Guglielmi. Ou seja, o interesse não é possessório, mas patrimonial, o que não se

sobrepõe à pretensão da União de reaver a área com base na propriedade que

detém sobre ela. Sétimo porque a União tem direito à reintegração de posse

independentemente da destinação que pretende dar a ela. A União manifestou um

interesse na área para ampliação do Porto Seco de Foz do Iguaçu, alegando que é

necessária para estacionamento dos caminhões. Mesmo depois de a parte ré ter

trazido notícias da transferência do porto seco para outra localidade (evento 61), a

União manifestou que persistia o interesse na área (evento 65). Não cabe neste

momento discutir se é plausível o interesse apresentado pela União. Não é este o

objeto desta ação. Apenas registro que o interesse apresentado pela União é

relevante e parece preponderar sobre uma ocupação que serve apenas para

manutenção da própria área e para dar amparo à pretensão de titulação. Oitavo

porque o fato de o Prefeito Municipal de Foz do Iguaçu ter declarado esses lotes de

utilidade pública para fins de desapropriação (Decreto nº 8.510, de 05/11/1992)

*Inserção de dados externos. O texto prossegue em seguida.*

(** X26, at an input: minimum price 10, maximum price 50, minimum rating
    4. *)
Lemma buildSearchURL_numbers_witness :
  Scenario.readWhole (Scenario.printWhole 10) = JSNumber.Finite 10 ∧
  Scenario.readWhole (Scenario.printWhole 50) = JSNumber.Finite 50 ∧
  Scenario.readWhole (Scenario.printWhole 4) = JSNumber.Finite 4 ∧
  ParsedNumber.maxPrice Scenario.readWhole
    (Filters.buildSearchURL Scenario.printWhole (js "bread") Scenario.priced)
  = JSNumber.Finite 50.
Proof.
  assert (Scenario.readWhole (Scenario.printWhole 10) = JSNumber.Finite 10)
    as Hlow by reflexivity.
  assert (Scenario.readWhole (Scenario.printWhole 50) = JSNumber.Finite 50)
    as Hhigh by reflexivity.
  assert (Scenario.readWhole (Scenario.printWhole 4) = JSNumber.Finite 4)
    as Hstars by reflexivity.
  split; [exact Hlow|]. split; [exact Hhigh|]. split; [exact Hstars|].
  exact (proj1 (proj2 (buildSearchURL_numbers Scenario.printWhole
                         Scenario.readWhole (js "bread") Scenario.priced
                         Hlow Hhigh Hstars))).
Defined.

(** X28, at an input: the stock tag removed, the route serves the one
    product of the sample catalog that is out of stock. *)
Lemma tag_removal_inverts_flag_witness :
  Scenario.stockTag
  ∈ SearchInterface.activeFilterTags Scenario.priceRange Scenario.inStockOnly ∧
  parsedParams Scenario.readWhole
    (Filters.buildSearchURL Scenario.printWhole (js "bread")
       (Filters.filterReducer Scenario.priceRange Scenario.inStockOnly
          (FilterTag.onRemove Scenario.stockTag)))
  = Some Scenario.afterStockTag ∧
  applyFilters Sample.catalog Scenario.afterStockTag = [Sample.ovenProduct] ∧
  ∀ product,
    product ∈ applyFilters Sample.catalog Scenario.afterStockTag →
    inStock (base product) = false.
Proof.
  assert (Scenario.stockTag
          ∈ SearchInterface.activeFilterTags Scenario.priceRange
              Scenario.inStockOnly) as Hin.
  { vm_compute. apply list_elem_of_here. }
  assert (parsedParams Scenario.readWhole
            (Filters.buildSearchURL Scenario.printWhole (js "bread")
               (Filters.filterReducer Scenario.priceRange Scenario.inStockOnly
                  (FilterTag.onRemove Scenario.stockTag)))
          = Some Scenario.afterStockTag) as Hparams by reflexivity.
  split; [exact Hin|]. split; [exact Hparams|]. split; [reflexivity|].
  exact (proj2 (proj2 (proj1 (tag_removal_inverts_flag Scenario.priceRange
                                Scenario.printWhole Scenario.readWhole
                                Scenario.inStockOnly (js "bread")
                                Scenario.stockTag Sample.catalog
                                Scenario.afterStockTag Hin Hparams)
                         eq_refl))).
Defined.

não confere à parte ré o direito de propriedade sobre a área. Essa declaração não

partiu da União. Não está amparada em título de propriedade. Poderia estar

amparada apenas no conhecimento que se tem naquele município de que Santos

Guglielmi (espólio) seria o ocupante. Não há notícias de que tenha havido

providências de fato pelo município para levar a cabo essa declaração. Mesmo que

o município tivesse intentado a ação de desapropriação, poderia nela ser

reconhecida apenas a posse como ocorreu na ação movida pela União. Como se
viu anteriormente, o reconhecimento da posse, neste caso, não confere à parte ré
direito de permanecer ocupando os imóveis, uma vez que sua ocupação configura
mera detenção (...)"
Por tudo acima exposto, observa-se que, para se rever a decisão do Tribunal a quo,
acolhendo-se as alegações apresentadas pela parte recorrente, faz-se necessário, ao fim e ao cabo, o

revolvimento de matéria fática, providência vedada em sede de recurso especial por incidência da
súmula 7/STJ ao feito.

No mais, veja-se que, em outro sentido, também, não poderia ter sido a manifestação do
Ministério Público Federal, cuja ementa abaixo se transcreve:

PROCESSUAL CIVIL. ADMINISTRATIVO. AGRAVO EM RECURSO
ESPECIAL. VIOLAÇÃO AOS ARTS. 489, II, E 1.022 DO CPC/2015. NÃO
OCORRÊNCIA. AUSÊNCIA DE OMISSÃO. ACÓRDÃO DEVIDAMENTE
FUNDAMENTADO. ARTS. 554 E 561, I, II, E IV, DO NCPC. ART. 20 DO
DECRETO-LEI N° 9.760/46. REINTEGRAÇÃO DE POSSE. LOTES EM

FAIXA DE FRONTEIRA. ESTADO DO PARANÁ. ALEGAÇÃO DE
INADEQUAÇÃO DA AÇÃO POSSESSÓRIA. DISCUSSÃO SOBRE OS
REQUISITOS DA AÇÃO: COMPROVAÇÃO DA POSSE, DO ESBULHO E

DA PERDA DA POSSE. IMPRESCINDIBILIDADE DE REEXAME
FÁTICO- PROBATÓRIO. INCIDÊNCIA DA SÚMULA 07/STJ. DISSÍDIO
JURISPRUDENCIAL NÃO DEMONSTRADO. SIMILITUDE FÁTICA.
VERIFICAÇÃO OBSTADA PELA INCIDÊNCIA DA SÚMULA 07/STJ.
PARECER PELO CONHECIMENTO DO AGRAVO PARA QUE SEJA
PARCIALMENTE CONHECIDO O RECURSO ESPECIAL E, NESTA

PARTE, NÃO PROVIDO.
Por fim, destaque-se que a incidência do óbice da Súmula 7 do STJ também inviabiliza o
conhecimento do recurso especial interposto com fulcro na alínea "c" do inciso III do artigo 105 da

Constituição.
Ante o exposto, com fulcro no art. 932, III e IV, do CPC/2015 c/c o art. 253, parágrafo
único, II, b, do RISTJ, conheço do agravo para conhecer parcialmente do recurso especial e, nessa

extensão, negar-lhe provimento.

Publique-se. Intimem-se.
Brasília (DF), 14 de fevereiro de 2019.